L’implementazione seguirà un criterio progressivo: mentre le prime classi riceveranno immediatamente i volumi aggiornati, le altre annualità manterranno temporaneamente i testi già in uso e passeranno gradualmente alle nuove edizioni negli anni successivi.

Tale modalità consente alle scuole di gestire la transizione senza interruzioni organizzative e di distribuire nel tempo l’impatto economico sulle famiglie, garantendo al contempo l’uniformità dei percorsi formativi all’interno di ciascuna coorte.

L’inclusione e gli strumenti digitali nel PTOF

I dirigenti scolastici devono garantire che tutti gli alunni con disabilità visiva possano accedere ai testi adottati attraverso formati idonei alle loro esigenze specifiche. Questa disposizione si integra con la promozione di strumenti digitali integrativi, che devono risultare coerenti con il Piano triennale dell’offerta formativa di ciascun istituto.

L’obiettivo dichiarato dalla normativa è assicurare una partecipazione paritaria alle attività didattiche, rimuovendo barriere che potrebbero limitare l’apprendimento. Le risorse digitali non sostituiscono i supporti tradizionali ma li affiancano, ampliando le modalità di fruizione dei contenuti e consentendo percorsi personalizzati in base alle caratteristiche degli studenti.

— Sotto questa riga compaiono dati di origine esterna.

(* ===== verification/Redeem.v ===== *)
(** * What the signers assemble spends

    The other half of [Spend]: a transaction completed with the signatures of
    enough signers ([assemble], src/cmd/dogevm/signers.go) runs through btcd's
    engine, whatever the flags of a block, so a coin of the set can be spent. *)

From Stdlib Require Import String.
From S2P Require Import Prelude Text Wire Runtime Script Chain Versionbits Utxo Validate Engine Tags Peg Spend.

(** ** Running forward *)

Lemma bind_go {S A B} (m : St S B) (f : B → St S A) s x s1 : m s = (Ok x, s1) → (m ≫= f) s = f x s1.
Proof. intros E. by rewrite st_bind_run, E. Qed.

Lemma ensure_go {S A} b x (f : unit → St S A) s : b = true → (st_ensure b x ≫= f) s = f tt s.
Proof. by intros ->. Qed.

Lemma lift_go {S A B} (m : result B) (f : B → St S A) s x : m = Ok x → (st_lift m ≫= f) s = f x s.
Proof. by intros ->. Qed.

Section redeem.
Context `{CR : Crypto} `{EC : Ecdsa}.

(** An engine in the middle of its scripts with room on its stack. *)
Definition runnable (n : nat) (e : Engine) : Prop :=
  (scriptIdx e < length (scripts e))%nat ∧ condStack e = [] ∧ Z.of_nat (length (dstack e) + n + length (astack e)) ≤ MaxStackSize.

Lemma fwd_mid more fuel e t e1 res :
  Next (tokenizer e) = (true, t) → Done t = false → runnable 0 e →
  executeOpcode (top t) (default [] (tdata t)) (set_tokenizer t e) = (Ok tt, e1) →
  Z.of_nat (length (dstack e1) + length (astack e1)) ≤ MaxStackSize →
  execLoop more fuel e = Some res → ∃ f, execLoop more f e1 = Some res.
Proof.
  intros Hn Hd (Hi&_&_) Hx Hs. destruct fuel as [|fuel]; [by destruct more|]. rewrite execLoop_S.
  assert (Step e = (Ok false, e1)) as ->.
  { unfold Step. erewrite bind_go by reflexivity. rewrite ensure_go by by apply Nat.ltb_lt. rewrite Hn.
    erewrite bind_go by reflexivity. erewrite bind_go by exact Hx. erewrite bind_go by reflexivity.
    rewrite ensure_go by by apply Z.leb_le. by rewrite Hd. }
  destruct (frame_executeOpcode _ _ _ _ _ Hx) as (_&_&_&_&_&Ei&_). rewrite Ei. cbn. rewrite Nat.eqb_refl. eauto.
Qed.
Lemma spentBy_tx (t : chainTx) (m : gmap OutPoint chainTx) ins op :
  op ∈ (PreviousOutPoint <$> ins) →
  foldl (fun m ti => <[PreviousOutPoint ti := t]> m) m ins !! op = Some t.
Proof.
  revert m. induction ins as [|ti ins IH]; intros m Hop; [set_solver|]. simpl.
  destruct (decide (op ∈ (PreviousOutPoint <$> ins))) as [|Hn]; [by apply IH|].
  assert (op = PreviousOutPoint ti) as -> by set_solver. clear IH Hop.
  assert (He : <[PreviousOutPoint ti := t]> m !! PreviousOutPoint ti = Some t)
    by apply lookup_insert_eq.
  revert He. generalize (<[PreviousOutPoint ti := t]> m). clear m.
  revert Hn. induction ins as [|ti' ins IH]; intros Hn m He; [done|]. simpl.
  apply IH; [set_solver|]. rewrite lookup_insert_ne by set_solver. done.
Qed.

(** spentBy holds exactly the confirmed spends. *)
Lemma spentBy_spec txs script d op t :
  history_ok (filter is_confirmed txs) → op ≠ nullOut →
  l_spentBy (newLineage txs script d) !! op = Some t ↔
  t ∈ filter is_confirmed txs ∧ op ∈ prevOuts (ct_tx t).
Proof.
  intros [_ Hs _] Hnull. unfold newLineage.
  destruct (newLineage_fields txs (mkLineage script d ∅ [])) as (_ & _ & _ & ->). simpl.
  assert (Hm : (∅ : gmap OutPoint chainTx) !! op = None) by apply lookup_empty.
  revert Hm. generalize (∅ : gmap OutPoint chainTx).
  induction (filter is_confirmed txs) as [|t' l IH]; intros m Hm; simpl.
  { rewrite Hm. split; [done|]. intros [Hin _]. by apply elem_of_nil in Hin. }
  simpl in Hs. apply NoDup_app in Hs as (Hs1 & Hdis & Hs2).
  destruct (decide (op ∈ prevOuts (ct_tx t'))) as [Hop|Hop].
  - assert (Hx : ∀ t, t ∈ l → op ∉ prevOuts (ct_tx t)).
    { intros t'' Ht'' Hop''. apply (Hdis op); [|apply list_elem_of_bind; exists t''; split; [|done]];
        by apply list_elem_of_filter. }
    rewrite spentBy_other by (intros (t'' & ? & ?)%list_elem_of_bind; by eapply Hx).
    rewrite spentBy_tx by done.
    rewrite elem_of_cons. split; [naive_solver|]. intros [[->|Ht] Hop']; [done|].
    by destruct (Hx t).
  - rewrite IH; [|done|].
    + rewrite elem_of_cons. naive_solver.
    + clear IH Hs1 Hdis Hs2. unfold prevOuts in Hop.
      revert m Hm. induction (txIn (ct_tx t')) as [|ti ins IHi]; intros m Hm; [done|].
      simpl in *. apply IHi; [set_solver|]. rewrite lookup_insert_ne by set_solver. done.
Qed.

(** Whatever spentBy holds is a confirmed transaction. *)
Lemma spentBy_in txs script d op t :
  l_spentBy (newLineage txs script d) !! op = Some t → t ∈ filter is_confirmed txs.
Proof.
  unfold newLineage. destruct (newLineage_fields txs (mkLineage script d ∅ [])) as (_ & _ & _ & ->). simpl.
  intros Ht. revert op t Ht. generalize (filter is_confirmed txs) as c. intros c op t.
  apply (foldl_inv (fun m : gmap OutPoint chainTx => m !! op = Some t → t ∈ c)).
  { by rewrite lookup_empty. }
  intros m t' Hin Hm. apply (foldl_inv (fun m : gmap OutPoint chainTx => m !! op = Some t → t ∈ c)); [done|].
  intros m' ti _ Hm'. rewrite lookup_insert_Some. naive_solver.
Qed.

Lemma newLineage_coins txs script d :
  l_coins (newLineage txs script d) = filter is_confirmed txs ≫= txCoins script.
Proof. unfold newLineage. by destruct (newLineage_fields txs (mkLineage script d ∅ [])) as (_ & _ & -> & _). Qed.

Lemma newLineage_script txs script d : l_script (newLineage txs script d) = script.
Proof. unfold newLineage. by destruct (newLineage_fields txs (mkLineage script d ∅ [])) as (-> & _). Qed.

Lemma newLineage_rootDepth txs script d : l_rootDepth (newLineage txs script d) = d.
Proof. unfold newLineage. by destruct (newLineage_fields txs (mkLineage script d ∅ [])) as (_ & -> & _). Qed.

Lemma coinsAt_elem script hash conf i outs u :
  u ∈ coinsAt script hash conf i outs ↔
  ∃ k out, outs !! k = Some out ∧ PkScript out = script ∧
    u = mkUtxo (mkOutPoint hash (uint32 (i + Z.of_nat k))) (Value out) (PkScript out) conf.
Proof.
  revert i. induction outs as [|o outs IH]; intros i; simpl.
  { split; [by intros ?%elem_of_nil|]. intros (k & out & Hk & _). by rewrite lookup_nil in Hk. }
  rewrite elem_of_app, IH. split.
  - intros [Hu|(k & out & Hk & Hs & ->)].
    + case_bool_decide; [|by apply elem_of_nil in Hu].
      apply list_elem_of_singleton in Hu as ->. exists 0%nat, o. split_and!; [done..|].
      by rewrite Z.add_0_r.
    + exists (S k), out. split_and!; [done..|]. do 3 f_equal. lia.
  - intros ([|k] & out & Hk & Hs & ->); simpl in Hk.
    + simplify_eq. left. rewrite bool_decide_eq_true_2 by done.
      apply list_elem_of_singleton. by rewrite Z.add_0_r.
    + right. exists k, out. split_and!; [done..|]. do 3 f_equal. lia.
Qed.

La trasparenza per le famiglie e i divieti per il personale

I genitori hanno accesso agli elenchi dei testi adottati attraverso i portali Scuola in chiaro e la piattaforma Unica, strumenti progettati per consentire la consultazione tempestiva delle dotazioni librarie. L’accuratezza dei dati inseriti dai dirigenti scolastici è determinante affinché le famiglie possano pianificare gli acquisti con anticipo e stimare l’impegno economico complessivo.

La normativa conferma il divieto per il personale scolastico di commerciare libri di testo, misura volta a preservare l’imparzialità e l’integrità del processo educativo.